My vision for America is not one of rape, of penetration through extortion, of the lone male cowboy taking what’s his and building walls, of seeing his needs in opposition with mine and wrapping himself in a blanket of isolationism. My vision for America is vaginal, one that makes room, invites and expands, lives in community with, knows the world has moved beyond zero sum games and is unable to ignore another’s cries. My America is about a justice that gives people the chance to renew, to shed uterine layers of skin and blood and regrow. An America that doesn’t hold people hostage to stereotypes and past mistakes and believes in their capacities to remake.

The America I march for is one that doesn’t see selfishness and selflessness at opposite sides of a spectrum, but understands how our wellbeing, national and individual, is inextricably intermixed with the wellbeing of others, that sees how freedom is gained when all bodies have the choice to craft their lives, to love who they love, to express and act and define themselves beyond the confines of restrictive gender, racial, ethnic, religious roles. Where men and women aren’t trapped in suffocating boxes of masculinity and femininity. Where strength isn’t simply defined as physical and at odds with empathy and emotionality, where leaders show strength through reconciliation, diplomacy, and collaboration, not simply law and order.

The march may have appeared from the outside to not contain a cohesive message, to be championing unrelated causes from climate change to contraception access. But this is not so. There has been an imbalance for too long, one that is causing both the destruction of people and our planet. It is the imbalance where all that is considered female is irrational, weak, and less-than, where people’s lives are used as objects and the world’s resources are apprehended without thought to the costs. This movement is a call to rebalance, for people to be freer, our choices to be sustainable and compassionate, unafraid by the intimacy and vulnerability that comes with acknowledging our interconnection. We are marching for inclusion and equality in the most radical sense of these words, inclusion and equality that is truly terrifying for those who have amassed their wealth through oppression and who have crafted their identities to feel important, moral, and entitled in contrast to others.
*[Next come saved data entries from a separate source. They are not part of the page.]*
(** C30: The ways out of the store. ReadAt never reports success with fewer
    bytes than asked for; a read of an evicted piece returns no bytes and
    [errPieceEvicted], and every byte it returns is the resident buffer's. A read
    that hit an evicted piece waits at most twice the backoff, and from the second
    consecutive one on at least the escalating floor, so the retries cannot spin.
    Streaming a piece to a writer that obeys the io.Writer contract ends, reports
    no error only after the whole piece, and the writer got the counted prefix. *)
Theorem reads_correct :
  (forall p blen off s,
   shape s ->
  let r := (ReadAt p blen off s).1 in
  (rd_err r = None -> length (rd_bytes r) = blen) /\
  (rd_bytes r <> [] -> exists m d, st_pieces s !! p = Some m /\ mp_data m = Some d /\
     0 <= off < mp_length m /\ rd_bytes r = take blen (drop (Z.to_nat off) d)) /\
  (~ resident s p -> 0 <= off -> r = MkRead [] (Some errPieceEvicted) true)) /\
  (forall ch backoff now1 now2 m,
   0 < backoff -> 0 <= mp_evictedReads m < 2 ^ 31 - 1 ->
  (forall d, ch = Some (Some d) -> 0 <= d) ->
  let '(w, m') := waitRefetch ch backoff now1 now2 m in
  0 <= w <= 2 * backoff /\ 1 <= mp_evictedReads m' <= mp_evictedReads m + 1 /\
  mp_evictedAt m' = now2 /\
  (1 < mp_evictedReads m' -> Z.min backoff (refetchSettle * 2 ^ (Z.min 30 (mp_evictedReads m' - 2))) <= w)) /\
  (forall (W : Type) (write : list Z -> W -> (nat * option memErr) * W) (out : W -> list Z)
    data len d w,
   (forall b w, ((write b w).1.1 <= length b)%nat /\ out (write b w).2 = out w ++ take (write b w).1.1 b) ->
  (forall k x, data k = Some x -> length x = len) ->
  let r := WriteTo write data len w in
  (r.1.1 <= len)%nat /\ (r.1.2 = None -> r.1.1 = len) /\
  ((forall k, data k = Some d) -> out r.2 = out w ++ take r.1.1 d)).
Proof. split; [exact ReadAt_outcomes|]. split; [exact waitRefetch_bounds|]. exact @WriteTo_streams. Qed.

(** ** Witnesses *)

(** A store of capacity 8 with one piece of 4 bytes written and complete, and a
    second piece of 4 bytes open. *)
Definition wit_store : memStorage :=
  let s := piece (1%nat, 1%nat) 4 (piece (1%nat, 0%nat) 4 (openTorrent 1 2 (newMemStorage 8))) in
  let s := (WriteAt (1%nat, 0%nat) [7; 8; 9; 10] 0 [0; 0; 0; 0] s).2 in
  (MarkComplete (1%nat, 0%nat) s).2.

Lemma wit_store_reachable : rtc step (init 8) (MkConfig wit_store ∅ []).
Proof.
  eapply rtc_l. { apply (step_open _ ∅ [] 1 2); done. }
  eapply rtc_l. { apply (step_piece _ ∅ [] 1 0 2 4); [done|lia|lia]. }
  eapply rtc_l. { apply (step_piece _ ∅ [] 1 1 2 4); [done|lia|lia]. }
  eapply rtc_l. { eapply (step_reserve _ ∅ [] (1%nat, 0%nat)); [set_solver|vm_compute; reflexivity|done]. }
  eapply rtc_l.
  { eapply (step_install _ _ [] (1%nat, 0%nat) _ [0; 0; 0; 0] [7; 8; 9; 10] 0);
      [set_solver|vm_compute; reflexivity|done|vm_compute; done]. }
  eapply rtc_l. { apply (step_complete _ _ [] (1%nat, 0%nat)). }
  replace (({[(1%nat, 0%nat)]} ∪ ∅) ∖ {[(1%nat, 0%nat)]} : gset pid) with (∅ : gset pid) by set_solver.
  match goal with |- rtc _ ?c ?c' => replace c with c' by (vm_compute; reflexivity) end.
  apply rtc_refl.
Qed.

Lemma wit_store_inv : inv (MkConfig wit_store ∅ []).
Proof. eapply rtc_invariant; [apply mem_step_inv|apply wit_store_reachable|apply init_inv]. Qed.

Lemma wit_store_shape : shape wit_store.
Proof. apply wit_store_inv. Qed.

(** The pieces of the example store. *)
Definition wit_p0 : pid := (1%nat, 0%nat).
Definition wit_p1 : pid := (1%nat, 1%nat).
Definition wit_m0 : memPiece := MkPiece 4 (Some [7; 8; 9; 10]) true 1 1 0 0 0.
Definition wit_m1 : memPiece := MkPiece 4 None false 0 0 (-1) 0 0.

Lemma wit_store_p0 : st_pieces wit_store !! wit_p0 = Some wit_m0.
Proof. vm_compute. reflexivity. Qed.

Lemma wit_store_p1 : st_pieces wit_store !! wit_p1 = Some wit_m1.
Proof. vm_compute. reflexivity. Qed.

Lemma mem_reachable_inv_witness :
  rtc step (init 8) (MkConfig wit_store ∅ []) /\ st_used wit_store = 4 /\ inv (MkConfig wit_store ∅ []).
Proof.
  split; [apply wit_store_reachable|]. split; [vm_compute; reflexivity|].
  apply (mem_reachable_inv 8), wit_store_reachable.
Defined.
It is time to prepare for the storm, gather our sandbags, create contingency plans, and be ready for the aftermath — bus women to states where abortions are still available, help families who could be deported begin designing back-up plans, stand in front of tractors, donate money to the ACLU and Planned Parenthood. But we cannot just show-up the moment the sky darkens. We must begin the tedious and more uncomfortable work of changing the wind’s direction, of doing much needed disaster prevention. We must live this vision of America in our homes, our offices, through the items we buy, the places we choose to shop from, the entertainment we watch, the candidates we support, canvass, and vote for, the policies we craft, who we hire in our businesses, what we post online, what we teach and model to children, the conversations we do not shy away from and the tough questions we courageously ask. For inclusion and equality to be realized we must reevaluate our choices, truly desegregate our communities, and examine our entitlements, internalized biases, and our hypocrisies. The costs are too great for those most vulnerable and marginalized among us to keep on waiting for the privileged to discover they have skin in the game.

So, though, I am deeply moved to have marched in peace, I am not at peace. I am poised for movement.